▸ What is expected
Every line with the string "Some" in it belongs in your answer, so copy them all from the data.

[Collected data]
——————

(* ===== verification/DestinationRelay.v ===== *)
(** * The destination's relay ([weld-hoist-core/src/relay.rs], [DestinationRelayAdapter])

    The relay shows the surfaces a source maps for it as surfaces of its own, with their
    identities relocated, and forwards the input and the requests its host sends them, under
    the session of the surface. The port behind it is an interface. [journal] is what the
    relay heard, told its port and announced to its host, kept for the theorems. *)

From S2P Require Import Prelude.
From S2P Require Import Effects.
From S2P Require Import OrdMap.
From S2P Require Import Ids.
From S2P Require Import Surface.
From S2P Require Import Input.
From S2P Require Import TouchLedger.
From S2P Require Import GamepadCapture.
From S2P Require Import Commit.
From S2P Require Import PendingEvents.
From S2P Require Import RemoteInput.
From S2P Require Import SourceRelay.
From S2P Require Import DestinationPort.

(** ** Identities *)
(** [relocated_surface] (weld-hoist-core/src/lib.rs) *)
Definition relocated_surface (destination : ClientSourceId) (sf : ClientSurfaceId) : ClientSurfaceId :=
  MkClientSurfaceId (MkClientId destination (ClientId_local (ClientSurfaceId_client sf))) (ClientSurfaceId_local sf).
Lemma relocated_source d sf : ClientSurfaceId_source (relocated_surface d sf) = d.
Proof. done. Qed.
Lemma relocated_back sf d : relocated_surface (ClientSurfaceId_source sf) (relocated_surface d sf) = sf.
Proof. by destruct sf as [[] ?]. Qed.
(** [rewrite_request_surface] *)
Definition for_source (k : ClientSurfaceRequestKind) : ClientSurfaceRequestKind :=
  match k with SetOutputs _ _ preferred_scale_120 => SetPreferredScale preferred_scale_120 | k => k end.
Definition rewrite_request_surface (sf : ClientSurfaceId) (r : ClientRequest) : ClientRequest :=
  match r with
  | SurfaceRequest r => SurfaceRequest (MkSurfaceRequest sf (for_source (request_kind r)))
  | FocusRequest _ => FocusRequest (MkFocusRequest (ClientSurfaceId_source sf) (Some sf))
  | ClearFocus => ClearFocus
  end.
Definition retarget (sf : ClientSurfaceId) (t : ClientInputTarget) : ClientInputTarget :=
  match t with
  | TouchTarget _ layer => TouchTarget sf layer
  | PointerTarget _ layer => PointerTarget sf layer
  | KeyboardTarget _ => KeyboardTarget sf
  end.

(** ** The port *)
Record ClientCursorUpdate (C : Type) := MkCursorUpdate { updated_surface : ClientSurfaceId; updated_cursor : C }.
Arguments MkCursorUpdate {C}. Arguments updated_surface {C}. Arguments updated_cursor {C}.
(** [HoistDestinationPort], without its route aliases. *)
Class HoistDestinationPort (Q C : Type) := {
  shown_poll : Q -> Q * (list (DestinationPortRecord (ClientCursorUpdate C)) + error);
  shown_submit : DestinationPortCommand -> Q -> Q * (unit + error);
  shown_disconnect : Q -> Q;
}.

——————

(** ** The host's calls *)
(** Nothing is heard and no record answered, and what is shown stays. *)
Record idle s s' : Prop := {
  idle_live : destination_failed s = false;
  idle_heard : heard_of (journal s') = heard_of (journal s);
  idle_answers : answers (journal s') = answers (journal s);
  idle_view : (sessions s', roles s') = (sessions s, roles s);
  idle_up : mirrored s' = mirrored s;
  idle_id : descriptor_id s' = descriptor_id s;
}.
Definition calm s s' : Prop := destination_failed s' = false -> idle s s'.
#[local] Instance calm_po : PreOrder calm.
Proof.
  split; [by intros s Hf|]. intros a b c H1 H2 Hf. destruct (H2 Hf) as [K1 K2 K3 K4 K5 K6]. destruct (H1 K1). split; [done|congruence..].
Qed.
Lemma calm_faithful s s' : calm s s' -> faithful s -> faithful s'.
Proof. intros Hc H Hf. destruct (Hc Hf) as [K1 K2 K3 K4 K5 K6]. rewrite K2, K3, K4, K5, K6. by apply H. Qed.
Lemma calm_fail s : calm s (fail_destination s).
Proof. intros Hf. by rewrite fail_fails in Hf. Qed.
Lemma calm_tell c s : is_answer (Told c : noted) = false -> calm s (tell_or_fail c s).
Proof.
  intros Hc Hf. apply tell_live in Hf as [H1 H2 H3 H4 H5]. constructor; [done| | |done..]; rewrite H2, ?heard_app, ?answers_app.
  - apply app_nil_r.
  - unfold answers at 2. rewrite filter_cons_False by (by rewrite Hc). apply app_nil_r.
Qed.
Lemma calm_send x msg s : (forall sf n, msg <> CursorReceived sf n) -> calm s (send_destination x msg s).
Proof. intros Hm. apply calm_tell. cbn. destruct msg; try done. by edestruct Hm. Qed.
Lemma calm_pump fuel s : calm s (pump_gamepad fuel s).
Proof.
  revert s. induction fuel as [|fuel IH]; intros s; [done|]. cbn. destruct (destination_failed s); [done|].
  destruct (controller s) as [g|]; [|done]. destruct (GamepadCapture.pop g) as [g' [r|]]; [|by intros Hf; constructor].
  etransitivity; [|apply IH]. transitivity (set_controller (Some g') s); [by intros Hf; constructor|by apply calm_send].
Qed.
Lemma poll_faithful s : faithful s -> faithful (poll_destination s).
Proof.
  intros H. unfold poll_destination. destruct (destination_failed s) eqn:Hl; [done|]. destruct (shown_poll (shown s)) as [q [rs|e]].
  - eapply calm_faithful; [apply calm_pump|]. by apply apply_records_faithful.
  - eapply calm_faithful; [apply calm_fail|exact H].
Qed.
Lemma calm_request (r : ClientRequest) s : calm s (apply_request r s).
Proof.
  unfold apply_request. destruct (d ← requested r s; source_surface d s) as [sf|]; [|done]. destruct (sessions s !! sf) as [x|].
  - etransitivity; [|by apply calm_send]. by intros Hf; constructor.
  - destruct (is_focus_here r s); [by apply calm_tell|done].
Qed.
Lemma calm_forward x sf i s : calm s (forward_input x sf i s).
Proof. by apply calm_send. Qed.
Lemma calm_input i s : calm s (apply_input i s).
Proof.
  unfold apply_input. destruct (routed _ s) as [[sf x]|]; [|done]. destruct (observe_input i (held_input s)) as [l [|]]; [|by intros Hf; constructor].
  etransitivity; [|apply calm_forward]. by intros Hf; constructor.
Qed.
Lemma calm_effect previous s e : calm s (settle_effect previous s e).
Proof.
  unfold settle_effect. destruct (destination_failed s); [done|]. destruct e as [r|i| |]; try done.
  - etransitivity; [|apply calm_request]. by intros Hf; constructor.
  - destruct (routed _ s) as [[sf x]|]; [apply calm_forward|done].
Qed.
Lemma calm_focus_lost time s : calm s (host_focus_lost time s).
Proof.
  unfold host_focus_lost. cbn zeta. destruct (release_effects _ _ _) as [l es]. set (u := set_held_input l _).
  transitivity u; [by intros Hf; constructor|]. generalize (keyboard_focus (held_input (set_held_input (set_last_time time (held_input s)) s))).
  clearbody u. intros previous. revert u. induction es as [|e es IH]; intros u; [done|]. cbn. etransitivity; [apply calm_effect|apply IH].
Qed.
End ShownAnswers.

——————

▸ Solution
  | FocusRequest _ => FocusRequest (MkFocusRequest (ClientSurfaceId_source sf) (Some sf))
  etransitivity; [|apply IH]. transitivity (set_controller (Some g') s); [by intros Hf; constructor|by apply calm_send].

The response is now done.